Kirkus Reviews QR Code
WHY DO THEY HATE US? by Steve  Slocum Kirkus Star

WHY DO THEY HATE US?

Making Peace With the Muslim World

by Steve Slocum

Pub Date: July 2nd, 2019
ISBN: 978-0-9986838-6-7
Publisher: Top Reads Publishing

An exploration of Islamic beliefs and history that aims to challenge American Islamophobia.
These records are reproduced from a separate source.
Definition fiatFqSquare_row0 (arg1 : limbs) (x4 : Z) :=
  let '(x6, x5) := Mul64 x4 arg1.[3] in
  let '(x8, x7) := Mul64 x4 arg1.[2] in
  let '(x10, x9) := Mul64 x4 arg1.[1] in
  let '(x12, x11) := Mul64 x4 arg1.[0] in
  let '(x13, x14) := Add64 x12 x9 0 in
  let '(x15, x16) := Add64 x10 x7 x14 in
  let '(x17, x18) := Add64 x8 x5 x16 in
  let x19 := add64 x18 x6 in
  let '(_, x20) := Mul64 x11 0xd2b51da312547e1b in
  let '(x23, x22) := Mul64 x20 0x1000000000000000 in
  let '(x25, x24) := Mul64 x20 0x14def9dea2f79cd6 in
  let '(x27, x26) := Mul64 x20 0x5812631a5cf5d3ed in
  let '(x28, x29) := Add64 x27 x24 0 in
  let x30 := add64 x29 x25 in
  let '(_, x32) := Add64 x11 x26 0 in
  let '(x33, x34) := Add64 x13 x28 x32 in
  let '(x35, x36) := Add64 x15 x30 x34 in
  let '(x37, x38) := Add64 x17 x22 x36 in
  let '(x39, x40) := Add64 x19 x23 x38 in
  (x33, x35, x37, x39, x40).
Definition fiatFqSquare_row1 (arg1 : limbs) (x1 x33 x35 x37 x39 x40 : Z) :=
  let '(x42, x41) := Mul64 x1 arg1.[3] in
  let '(x44, x43) := Mul64 x1 arg1.[2] in
  let '(x46, x45) := Mul64 x1 arg1.[1] in
  let '(x48, x47) := Mul64 x1 arg1.[0] in
  let '(x49, x50) := Add64 x48 x45 0 in
  let '(x51, x52) := Add64 x46 x43 x50 in
  let '(x53, x54) := Add64 x44 x41 x52 in
  let x55 := add64 x54 x42 in
  let '(x56, x57) := Add64 x33 x47 0 in
  let '(x58, x59) := Add64 x35 x49 x57 in
  let '(x60, x61) := Add64 x37 x51 x59 in
  let '(x62, x63) := Add64 x39 x53 x61 in
  let '(x64, x65) := Add64 x40 x55 x63 in
  let '(_, x66) := Mul64 x56 0xd2b51da312547e1b in
  let '(x69, x68) := Mul64 x66 0x1000000000000000 in
  let '(x71, x70) := Mul64 x66 0x14def9dea2f79cd6 in
  let '(x73, x72) := Mul64 x66 0x5812631a5cf5d3ed in
  let '(x74, x75) := Add64 x73 x70 0 in
  let x76 := add64 x75 x71 in
  let '(_, x78) := Add64 x56 x72 0 in
  let '(x79, x80) := Add64 x58 x74 x78 in
  let '(x81, x82) := Add64 x60 x76 x80 in
  let '(x83, x84) := Add64 x62 x68 x82 in
  let '(x85, x86) := Add64 x64 x69 x84 in
  let x87 := add64 x86 x65 in
  (x79, x81, x83, x85, x87).
Definition fiatFqSquare_row2 (arg1 : limbs) (x2 x79 x81 x83 x85 x87 : Z) :=
  let '(x89, x88) := Mul64 x2 arg1.[3] in
  let '(x91, x90) := Mul64 x2 arg1.[2] in
  let '(x93, x92) := Mul64 x2 arg1.[1] in
  let '(x95, x94) := Mul64 x2 arg1.[0] in
  let '(x96, x97) := Add64 x95 x92 0 in
  let '(x98, x99) := Add64 x93 x90 x97 in
  let '(x100, x101) := Add64 x91 x88 x99 in
  let x102 := add64 x101 x89 in
  let '(x103, x104) := Add64 x79 x94 0 in
  let '(x105, x106) := Add64 x81 x96 x104 in
  let '(x107, x108) := Add64 x83 x98 x106 in
  let '(x109, x110) := Add64 x85 x100 x108 in
  let '(x111, x112) := Add64 x87 x102 x110 in
  let '(_, x113) := Mul64 x103 0xd2b51da312547e1b in
  let '(x116, x115) := Mul64 x113 0x1000000000000000 in
  let '(x118, x117) := Mul64 x113 0x14def9dea2f79cd6 in
  let '(x120, x119) := Mul64 x113 0x5812631a5cf5d3ed in
  let '(x121, x122) := Add64 x120 x117 0 in
  let x123 := add64 x122 x118 in
  let '(_, x125) := Add64 x103 x119 0 in
  let '(x126, x127) := Add64 x105 x121 x125 in
  let '(x128, x129) := Add64 x107 x123 x127 in
  let '(x130, x131) := Add64 x109 x115 x129 in
  let '(x132, x133) := Add64 x111 x116 x131 in
  let x134 := add64 x133 x112 in
  (x126, x128, x130, x132, x134).
Definition fiatFqSquare_row3 (arg1 : limbs) (x3 x126 x128 x130 x132 x134 : Z) :=
  let '(x136, x135) := Mul64 x3 arg1.[3] in
  let '(x138, x137) := Mul64 x3 arg1.[2] in
  let '(x140, x139) := Mul64 x3 arg1.[1] in
  let '(x142, x141) := Mul64 x3 arg1.[0] in
  let '(x143, x144) := Add64 x142 x139 0 in
  let '(x145, x146) := Add64 x140 x137 x144 in
  let '(x147, x148) := Add64 x138 x135 x146 in
  let x149 := add64 x148 x136 in
  let '(x150, x151) := Add64 x126 x141 0 in
  let '(x152, x153) := Add64 x128 x143 x151 in
  let '(x154, x155) := Add64 x130 x145 x153 in
  let '(x156, x157) := Add64 x132 x147 x155 in
  let '(x158, x159) := Add64 x134 x149 x157 in
  let '(_, x160) := Mul64 x150 0xd2b51da312547e1b in
  let '(x163, x162) := Mul64 x160 0x1000000000000000 in
  let '(x165, x164) := Mul64 x160 0x14def9dea2f79cd6 in
  let '(x167, x166) := Mul64 x160 0x5812631a5cf5d3ed in
  let '(x168, x169) := Add64 x167 x164 0 in
  let x170 := add64 x169 x165 in
  let '(_, x172) := Add64 x150 x166 0 in
  let '(x173, x174) := Add64 x152 x168 x172 in
  let '(x175, x176) := Add64 x154 x170 x174 in
  let '(x177, x178) := Add64 x156 x162 x176 in
  let '(x179, x180) := Add64 x158 x163 x178 in
  let x181 := add64 x180 x159 in
  (x173, x175, x177, x179, x181).
Definition fiatFqSquare (arg1 : limbs) : limbs :=
  let x1 := arg1.[1] in
  let x2 := arg1.[2] in
  let x3 := arg1.[3] in
  let x4 := arg1.[0] in
  let '(x33, x35, x37, x39, x40) := fiatFqSquare_row0 arg1 x4 in
  let '(x79, x81, x83, x85, x87) := fiatFqSquare_row1 arg1 x1 x33 x35 x37 x39 x40 in
  let '(x126, x128, x130, x132, x134) := fiatFqSquare_row2 arg1 x2 x79 x81 x83 x85 x87 in
  let '(x173, x175, x177, x179, x181) := fiatFqSquare_row3 arg1 x3 x126 x128 x130 x132 x134 in
  let '(x182, x183) := Sub64 x173 0x5812631a5cf5d3ed 0 in
  let '(x184, x185) := Sub64 x175 0x14def9dea2f79cd6 x183 in
  let '(x186, x187) := Sub64 x177 0 x185 in
  let '(x188, x189) := Sub64 x179 0x1000000000000000 x187 in
  let '(_, x191) := Sub64 x181 0 x189 in
  let x192 := fiatFqCmovznzU64 x191 x182 x173 in
  let x193 := fiatFqCmovznzU64 x191 x184 x175 in
  let x194 := fiatFqCmovznzU64 x191 x186 x177 in
  let x195 := fiatFqCmovznzU64 x191 x188 x179 in
  [x192; x193; x194; x195].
Debut author Slocum, a former Christian missionary to Kazakhstan, writes that he was horrified at ignorant depictions of Muslims in American media after the 9/11 attacks. During his years as a missionary, he “never changed anyone’s mind to become a believer in the Bible,” he says, but his newfound Muslim friends left an indelible mark on his own life—particularly, the fact that their culture prized hospitality toward strangers. The book begins by subverting popular American conceptions of Sharia law by rooting it in social justice, centered on protecting the poor and weak. Similarly, Islam’s “greater jihad,” he says, is not a literal holy war (a term first coined by Christian Crusaders) but rather “the internal struggle of living a life that is pleasing to God.” The book’s middle chapters offer a survey of Islamic history from Muhammad through the present day, highlighting both the wonders of the Islamic Golden Age and the horrors of European colonialism. To Slocum, the birth of the “dark blight” of Wahhabism in the 18th century marked a decisive turning point. Although the moderate Muslim majority rejected this absolutist ideology, he says, it gained traction in Saudi Arabia at the same approximate time that the West undergirded a Saudi monarchy linked with Wahhabism. Central to the book’s analysis of radical Islam is the notion that it’s a force of the West’s own making, from their support of the mujahedeen in Afghanistan to their installation of a brutal monarch in Iran. In doing so, Slocum is particularly deft at challenging the tropes that Islamic radicals hate American freedom or that Islam is an inherently violent religion. Although many in the West tend to associate Islam with Arabs, this book highlights not only the faith’s ideological diversity, from Sunnis to Shias to Ahmadis, but also Muslims’ ethnic diversity; only about 10% of the world’s Muslims hail from Arabic nations. Of course, none of this will be new to Islamic scholars or historians of the Middle East, but to many Americans who are unfamiliar with the topic, this is a first-rate primer.

A clear, concise, and thoughtful introduction to Islam.